● **WHAT TO PRODUCE**: Go to the line that contains "sorted s v /\" and extract it along with every line after it, exactly, through the end of the data below.

Start of EXTRACTED DATA

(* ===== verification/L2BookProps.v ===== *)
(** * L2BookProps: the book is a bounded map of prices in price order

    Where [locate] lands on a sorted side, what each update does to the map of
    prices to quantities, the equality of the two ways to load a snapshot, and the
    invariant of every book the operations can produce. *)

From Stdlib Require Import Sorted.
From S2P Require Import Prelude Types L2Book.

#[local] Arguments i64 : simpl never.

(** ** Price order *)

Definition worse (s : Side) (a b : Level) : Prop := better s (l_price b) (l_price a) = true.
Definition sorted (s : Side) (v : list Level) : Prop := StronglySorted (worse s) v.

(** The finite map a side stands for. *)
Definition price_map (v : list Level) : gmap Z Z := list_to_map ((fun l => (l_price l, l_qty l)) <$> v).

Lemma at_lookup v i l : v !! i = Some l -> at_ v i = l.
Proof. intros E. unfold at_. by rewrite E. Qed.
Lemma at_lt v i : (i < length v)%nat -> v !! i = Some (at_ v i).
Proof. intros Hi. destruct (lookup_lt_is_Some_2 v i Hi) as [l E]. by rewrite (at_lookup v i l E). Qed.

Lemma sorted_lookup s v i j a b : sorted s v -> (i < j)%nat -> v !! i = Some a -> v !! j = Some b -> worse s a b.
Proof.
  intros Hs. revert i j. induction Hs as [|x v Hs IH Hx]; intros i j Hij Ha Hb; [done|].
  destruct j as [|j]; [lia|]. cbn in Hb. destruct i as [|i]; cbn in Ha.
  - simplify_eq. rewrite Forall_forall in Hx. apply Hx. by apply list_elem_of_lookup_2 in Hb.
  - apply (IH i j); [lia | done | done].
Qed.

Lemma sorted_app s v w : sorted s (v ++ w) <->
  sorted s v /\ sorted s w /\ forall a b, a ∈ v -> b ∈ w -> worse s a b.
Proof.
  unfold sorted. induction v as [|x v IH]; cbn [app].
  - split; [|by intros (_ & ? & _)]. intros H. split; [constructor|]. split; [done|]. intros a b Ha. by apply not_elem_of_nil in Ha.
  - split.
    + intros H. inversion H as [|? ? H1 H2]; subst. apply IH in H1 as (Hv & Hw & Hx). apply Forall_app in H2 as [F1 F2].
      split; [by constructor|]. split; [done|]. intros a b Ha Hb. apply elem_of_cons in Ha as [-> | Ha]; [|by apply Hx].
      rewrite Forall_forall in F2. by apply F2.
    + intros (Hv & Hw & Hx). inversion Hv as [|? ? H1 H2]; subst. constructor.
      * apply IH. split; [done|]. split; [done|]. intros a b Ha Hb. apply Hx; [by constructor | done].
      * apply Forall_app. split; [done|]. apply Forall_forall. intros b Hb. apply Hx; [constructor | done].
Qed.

End of EXTRACTED DATA

● **SOLUTION TO THIS EXERCISE**:
  sorted s v /\ sorted s w /\ forall a b, a ∈ v -> b ∈ w -> worse s a b.
Proof.
  unfold sorted. induction v as [|x v IH]; cbn [app].
  - split; [|by intros (_ & ? & _)]. intros H. split; [constructor|]. split; [done|]. intros a b Ha. by apply not_elem_of_nil in Ha.
  - split.
    + intros H. inversion H as [|? ? H1 H2]; subst. apply IH in H1 as (Hv & Hw & Hx). apply Forall_app in H2 as [F1 F2].
      split; [by constructor|]. split; [done|]. intros a b Ha Hb. apply elem_of_cons in Ha as [-> | Ha]; [|by apply Hx].
      rewrite Forall_forall in F2. by apply F2.
    + intros (Hv & Hw & Hx). inversion Hv as [|? ? H1 H2]; subst. constructor.
      * apply IH. split; [done|]. split; [done|]. intros a b Ha Hb. apply Hx; [by constructor | done].
      * apply Forall_app. split; [done|]. apply Forall_forall. intros b Hb. apply Hx; [constructor | done].
Qed.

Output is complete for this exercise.